Online Evaluation and User Studies

  • Basic quantitative metrics might not match the user experience or business objectives that well
  • Thus can be complemented with other user metrics
  • Measuring online with users also allows you to test how users experience new items being recommended that they haven’t rated historically
  • Usage Logs
    • Great for evaluating actual use of systems
    • Potential for measuring retrospective accuracy
  • Polls, Surveys, Focus Groups
    • Great for a more qualitative understanding
  • Lab and Online Lab Experiments
    • Careful controls, but decontextualised from the real-life situation
  • Field Experiments and A/B Tests
    • Great in order to compare variants and measure results
      • Immediate behaviour
      • Longer-term behaviour
      • Subjective evaluations
    • Massive A/B testing is great for optimising, but mechanical optimisation without understanding risks not understanding the underlying principles

Usage Logs and Analysis

  • By keeping logs, you can do analysis on how a users future actions or ratings relates to their recommendations
    • Are people using recommendations?
    • Are the recommendations matching the users future rating?
    • How do groups behaviour change over time depending on if they use recommendations or not?
  • Setting up proper logging gives you great data, but if it’s setup improperly then the data might end up useless

A/B Studies (Field Experiments)

  • Goal is to see if a system change makes a positive improvement in user activity
  • Focus on a small number of KPIs that you want to move
  • *“A good metric is going to be a credible near-time proxy for long-term customer value”*
  • Measure as much as you can, not only the KPIs
    • In order to detect unforeseen consequences and diagnose why an experiment did or didn’t work
  • Suggested running experiment for at least 1-2 weeks
    • Especially important if there’s a notable visual change to users - you can’t change things to often
    • Also in order to ensure that you capture the behaviour after a possible novelty effect wears off
      • If a new algorithm generates a completely new set of recommendations, that novelty in itself might lead to an initial uplift
    • Multiple full weeks to capture the weekly cycle (sometimes even longer cycles like month might be relevant)
  • Analyse results after full experiment cycle

User-Centered Evaluation (Interview with Bart Knijnenburg)
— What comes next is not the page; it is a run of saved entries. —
(** Lines 154-173: returns [(w90_params, wannier90_metadata)]. *)
Definition w90_setup : M (value * value) :=
  init_missing [] "wannier90";;
  kpoints ← get_item ["nscf"] "kpoints";
  mesh_offset ← lift (get_kpoints_mesh kpoints);
  user ← get_default ["wannier90"] "parameters" (VDict ∅);
  w90_params ← lift (py_update user (deepcopy (w90_params_default mesh_offset.1)));
  user ← get_default ["wannier90"] "metadata" (VDict ∅);
  wannier90_metadata ← lift (py_update user (deepcopy metadata_default_no_mpi));
  mret (w90_params, wannier90_metadata).

(** [codes[k]] *)
Definition code_of (codes : gmap string value) (k : string) : result value :=
  py_getitem (VDict codes) k.

(** Lines 175-238: the five tasks.  The entries of each dictionary passed to
    [set] are evaluated in the order they are written. *)
Definition build_graph (codes : gmap string value) (structure pseudos : value)
    (scf_metadata nscf_kpoints nscf_metadata : value)
    (pw2wannier90_params pw2wannier_settings pw2wan_metadata : value)
    (w90_params wannier90_metadata : value) : M WorkGraph :=
  new_workgraph "Minimal Wannier90 workchain";;
  add_task PwCalculation "scf";;
  code ← lift (code_of codes "pw");
  parameters ← expr (λ i, p ← sub ["scf"; "parameters"] i; orm_Dict p);
  kpoints ← get_item ["scf"] "kpoints";
  task_set "scf"
    [("code", Data code); ("structure", Data structure); ("pseudos", Data pseudos);
     ("parameters", Data parameters); ("kpoints", Data kpoints);
     ("metadata", Data scf_metadata)];;
  add_task PwCalculation "nscf";;
  code ← lift (code_of codes "pw");
  parameters ← expr (λ i, p ← sub ["nscf"; "parameters"] i; orm_Dict p);
  task_set "nscf"
    [("code", Data code); ("structure", Data structure); ("pseudos", Data pseudos);
     ("parameters", Data parameters); ("kpoints", Data nscf_kpoints);
     ("parent_folder", Link "scf" "remote_folder");
     ("metadata", Data nscf_metadata)];;
  add_task Wannier90Calculation "w90_pp";;
  code ← lift (code_of codes "wannier90");
  parameters ← lift (orm_Dict w90_params);
  kpoint_path ← get_item ["wannier90"] "kpoint_path";
  projections ← get_item ["wannier90"] "projections";
  settings ← lift (orm_Dict (VDict {[ "postproc_setup" := VBool true ]}));
  task_set "w90_pp"
    [("code", Data code); ("structure", Data structure);
     ("parameters", Data parameters); ("kpoints", Data nscf_kpoints);
     ("kpoint_path", Data kpoint_path); ("projections", Data projections);
     ("settings", Data settings);
     ("metadata", Data metadata_default_no_mpi)];;
  add_task Pw2wannier90Calculation "pw2wan";;
  code ← lift (code_of codes "pw2wannier90");
  parameters ← lift (orm_Dict pw2wannier90_params);
  settings ← lift (orm_Dict pw2wannier_settings);
  task_set "pw2wan"
    [("code", Data code); ("parameters", Data parameters);
     ("parent_folder", Link "nscf" "remote_folder");
     ("nnkp_file", Link "w90_pp" "nnkp_file");
     ("settings", Data settings);
     ("metadata", Data pw2wan_metadata)];;
  add_task Wannier90Calculation "w90";;
  code ← lift (code_of codes "wannier90");
  parameters ← lift (orm_Dict w90_params);
  kpoint_path ← get_item ["wannier90"] "kpoint_path";
  projections ← get_item ["wannier90"] "projections";
  task_set "w90"
    [("code", Data code); ("structure", Data structure);
     ("parameters", Data parameters); ("kpoints", Data nscf_kpoints);
     ("kpoint_path", Data kpoint_path);
     ("remote_input_folder", Link "pw2wan" "remote_folder");
     ("projections", Data projections);
     ("metadata", Data wannier90_metadata)];;
  return_wg.

(** Lines 59-238, after the codes and the pseudopotentials were resolved. *)
Definition workgraph_body (codes : gmap string value) (structure pseudos : value)
  : M WorkGraph :=
  scf_metadata ← scf_setup;
  nscf_kpoints ← nscf_kpoints_check;
  nscf_metadata ← nscf_setup;
  pw2wan ← pw2wan_setup;
  w90 ← w90_setup;
  build_graph codes structure pseudos scf_metadata nscf_kpoints nscf_metadata
    pw2wan.1.1 pw2wan.1.2 pw2wan.2 w90.1 w90.2.

(** The whole function, run on the caller's [inputs] object: the final state
    (the [inputs] object after the call, and the WorkGraph if one was
    instantiated) and the returned graph or the raised exception. *)
Definition minimal_w90_workgraph (reg : Registry) (codes : gmap string value)
    (structure : value) (pseudo_family : string) (inputs : value)
  : state * result WorkGraph :=
  (codes ← lift (resolve_codes reg codes);
   pseudos ← lift (load_pseudos reg pseudo_family structure);
   workgraph_body codes structure pseudos) (MkState inputs None).

(** ** Reading a graph and a configuration tree *)

(** [v[k1][k2]...] when every key is there, [None] otherwise. *)
Definition lookup_path (p : list string) (v : value) : option value :=
  match sub p v with
  | Ok x => Some x
  | Raise _ => None
  end.

(** The entry at path [p] of the mapping (a dictionary or an [orm.Dict]
    node) that slot [slot] of task [name] is bound to. *)
Definition node_lookup (name slot : string) (p : list string) (g : WorkGraph)
  : option value :=
  match task_input name slot g with
  | Some (Data (VDictNode d)) | Some (Data (VDict d)) => lookup_path p (VDict d)
  | _ => None
  end.

(** The graph a call returned, if it returned one. *)
Definition returned {A} (r : state * result A) : option A :=
  match r.2 with
  | Ok g => Some g
  | Raise _ => None
  end.

(** The exception a call raised, if it raised one. *)
Definition raised {A} (r : state * result A) : option exn :=
  match r.2 with
  | Ok _ => None
  | Raise e => Some e
  end.

(** The nscf k-point specification of a tree is an unshifted mesh: it passes
    the three validations. *)
Definition zero_shift_mesh (kpoints : value) : bool :=
  match kpoints with
  | VKpoints (KMesh _ offset) => offset_is_zero offset
  | _ => false
  end.

Definition passes_nscf_checks (inputs : value) : bool :=
  match lookup_path ["nscf"; "kpoints"] inputs with
  | Some kpoints => zero_shift_mesh kpoints
  | None => false
  end.

(** The four places where the nscf k-point validations raise. *)
Definition nscf_validation_error (e : exn) : bool :=
  match e with
  | AssertionError msg =>
      bool_decide (msg = msg_nscf) || bool_decide (msg = msg_kpoints)
      || bool_decide (msg = msg_shift)
  | ValueError msg => bool_decide (msg = msg_explicit)
  | _ => false
  end.

(** ** The launcher script

    [examples/workflows/launch_w90_minimal_workgraph.py]: GaAs, a 2x2x2
    unshifted mesh for both the scf and the nscf stage, a k-point path and
    projections, the three codes given by their labels. *)
Module Launch.

(** A database in which every code label resolves and the family covers
    the structure. *)
Definition registry : Registry :=
  MkRegistry
    (λ label, Some (VNode label))
    (λ family structure, Some (VDict (<["Ga" := VNode "Ga.upf"]> {[ "As" := VNode "As.upf" ]}))).

Definition kpoints_mesh : value := VKpoints (KMesh (2, 2, 2)%Z (0, 0, 0)%Q).

Definition codes : gmap string value :=
  <["pw" := VStr "qe-7.4-pw@localhost"]>
  (<["pw2wannier90" := VStr "qe-7.4-pw2wannier90@localhost"]>
   {[ "wannier90" := VStr "wannier90@localhost" ]}).

Definition pseudo_family : string := "SSSP/1.3/PBE/efficiency".

Definition wannier90_section (kpath projections : value) : gmap string value :=
  <["kpoint_path" := kpath]> {[ "projections" := projections ]}.

Definition inputs_of (scf nscf wannier90 : gmap string value) : value :=
  VDict (<["scf" := VDict scf]> (<["nscf" := VDict nscf]>
         {[ "wannier90" := VDict wannier90 ]})).

Definition structure : value := VNode "GaAs".
Definition kpath : value := VNode "kpath".
Definition projections : value := VNode "projections".

Definition inputs : value :=
  inputs_of {[ "kpoints" := kpoints_mesh ]} {[ "kpoints" := kpoints_mesh ]}
    (wannier90_section kpath projections).

Definition run (inputs : value) : state * result WorkGraph :=
  minimal_w90_workgraph registry codes structure pseudo_family inputs.

(** The launcher's inputs with a caller-supplied scf SYSTEM namelist. *)
Definition inputs_with_scf_system (system : gmap string value) : value :=
  inputs_of
    (<["parameters" := VDict {[ "SYSTEM" := VDict system ]}]> {[ "kpoints" := kpoints_mesh ]})
    {[ "kpoints" := kpoints_mesh ]}
    (wannier90_section kpath projections).

(** ... with caller-supplied pw2wannier90 settings. *)
Definition inputs_with_pw2wan_settings (settings : gmap string value) : value :=
  match inputs with
  | VDict d => VDict (<["pw2wannier90" := VDict {[ "settings" := VDict settings ]}]> d)
  | v => v
  end.

(** ... with caller-supplied metadata for the wannier90 stage. *)
Definition inputs_with_w90_metadata (metadata : value) : value :=
  inputs_of {[ "kpoints" := kpoints_mesh ]} {[ "kpoints" := kpoints_mesh ]}
    (<["metadata" := metadata]> (wannier90_section kpath projections)).

(** The launcher's inputs with another unshifted mesh for the nscf stage. *)
Definition inputs_with_nscf_mesh (mesh : Z * Z * Z) : value :=
  inputs_of {[ "kpoints" := kpoints_mesh ]}
    {[ "kpoints" := VKpoints (KMesh mesh (0, 0, 0)%Q) ]}
    (wannier90_section kpath projections).

(** An inputs tree with the nscf mesh and nothing else. *)
Definition inputs_nscf_only : value :=
  VDict {[ "nscf" := VDict {[ "kpoints" := kpoints_mesh ]} ]}.

End Launch.

(** * Vocabulary of the specification *)

(** Two paths part ways: at some depth they take different keys. *)
Fixpoint diverge (p q : list string) : bool :=
  match p, q with
  | k1 :: p', k2 :: q' => if decide (k1 = k2) then diverge p' q' else true
  | _, _ => false
  end.

(** [a] is a proper prefix of [q]. *)
Fixpoint strict_prefix (a q : list string) : bool :=
  match a, q with
  | [], _ :: _ => true
  | k1 :: a', k2 :: q' => if decide (k1 = k2) then strict_prefix a' q' else false
  | _, _ => false
  end.

Definition ecutwfc_path : list string := ["scf"; "parameters"; "SYSTEM"; "ecutwfc"].
Definition ecutrho_path : list string := ["scf"; "parameters"; "SYSTEM"; "ecutrho"].

Definition retrieve_key : string := "ADDITIONAL_RETRIEVE_LIST".

(** All three sizes of a mesh are at least one. *)
Definition positive_sizes (mesh : Z * Z * Z) : bool :=
  (1 <=? mesh.1.1)%Z && (1 <=? mesh.1.2)%Z && (1 <=? mesh.2)%Z.

(** The nscf k-point specification of a tree is a mesh with such sizes. *)
Definition positive_nscf_mesh (inputs : value) : bool :=
  match lookup_path ["nscf"; "kpoints"] inputs with
  | Some (VKpoints (KMesh mesh _)) => positive_sizes mesh
  | _ => false
  end.

(** What the validation block does when the k-points entry is there. *)
Definition check_outcome (kpoints : value) : result value :=
  match kpoints with
  | VKpoints (KList _) => Raise (ValueError msg_explicit)
  | VKpoints (KMesh mesh offset) =>
      if offset_is_zero offset
      then get_explicit_kpoints kpoints
      else Raise (AssertionError msg_shift)
  | _ => Raise (AttributeError "get_kpoints_mesh")
  end.

(** A result that, if it is an exception, is none of the four the nscf
    k-point validations raise. *)
Definition quiet {A} (r : result A) : Prop :=
  ∀ e, r = Raise e → nscf_validation_error e = false.

(** [respects R m]: whatever its outcome, [m] takes a state to an
    [R]-related one, and it raises none of the validation errors. *)
Definition respects (R : relation state) {A} (m : M A) : Prop :=
  ∀ s s' r, m s = (s', r) → R s s' ∧ quiet r.

(** Only the entry [key] of [inputs] may have changed, and the graph has not. *)
Definition frame (key : string) (s s' : state) : Prop :=
  wg s' = wg s ∧
  ∀ k q, k ≠ key → lookup_path (k :: q) (inputs s') = lookup_path (k :: q) (inputs s).

(** [inputs] has not changed. *)
Definition same_inputs (s s' : state) : Prop := inputs s' = inputs s.

(** Forgetting what is preserved: only the exceptions matter. *)
Definition any_state : relation state := λ _ _, True.

Definition is_dict (v : value) : bool :=
  match v with VDict _ => true | _ => false end.

(** The object at path [p] below [inputs] is a mapping. *)
Definition dict_at (p : list string) (s : state) : Prop :=
  ∃ d, sub p (inputs s) = Ok (VDict d).

(** An optional entry that is absent or a mapping. *)
Definition opt_dict (o : option value) : bool :=
  match o with
  | None | Some (VDict _) => true
  | Some _ => false
  end.

(** An optional entry that is absent or a number. *)
Definition opt_number (o : option value) : bool :=
  match o with
  | None | Some (VInt _) | Some (VFloat _) | Some (VBool _) => true
  | Some _ => false
  end.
User-centered evaluation shows that usually, the way the recommendations are presented to the users and other contextual factors might have much more impact than just the algorithm itself. It is therefore important to remember to have a holistic perspective on implementing recommendations.

You can’t really say that your recommendations gives the users a pleasant experience unless you actually measure precisely this.

User data is very noisy - they do things for whatever reasons without being influenced by recommendations. Thus, just looking at their actions might not tell you that much over how good your recommendations are.

For many business metrics like Life-Time Value or Retention over time, it takes a long time to get a follow-up on your action. User satisfaction is oftentimes a quite good proxy that is easier to get in near-time.

You might also discover non-obvious things like that for example a longer total viewing time might correlate negatively with user satisfaction.

By evaluating the subjective measures of the users, you might learn better proxy KPIs to optimise for.

Formative studies and summative studies

Formative studies are non-scientific user studies to improve user experience during development.

Summative studies at scientific experiments that compares versions of the system against each others to evaluate which one is statistically better. I.e., similar to A/B tests but including user questionnaires.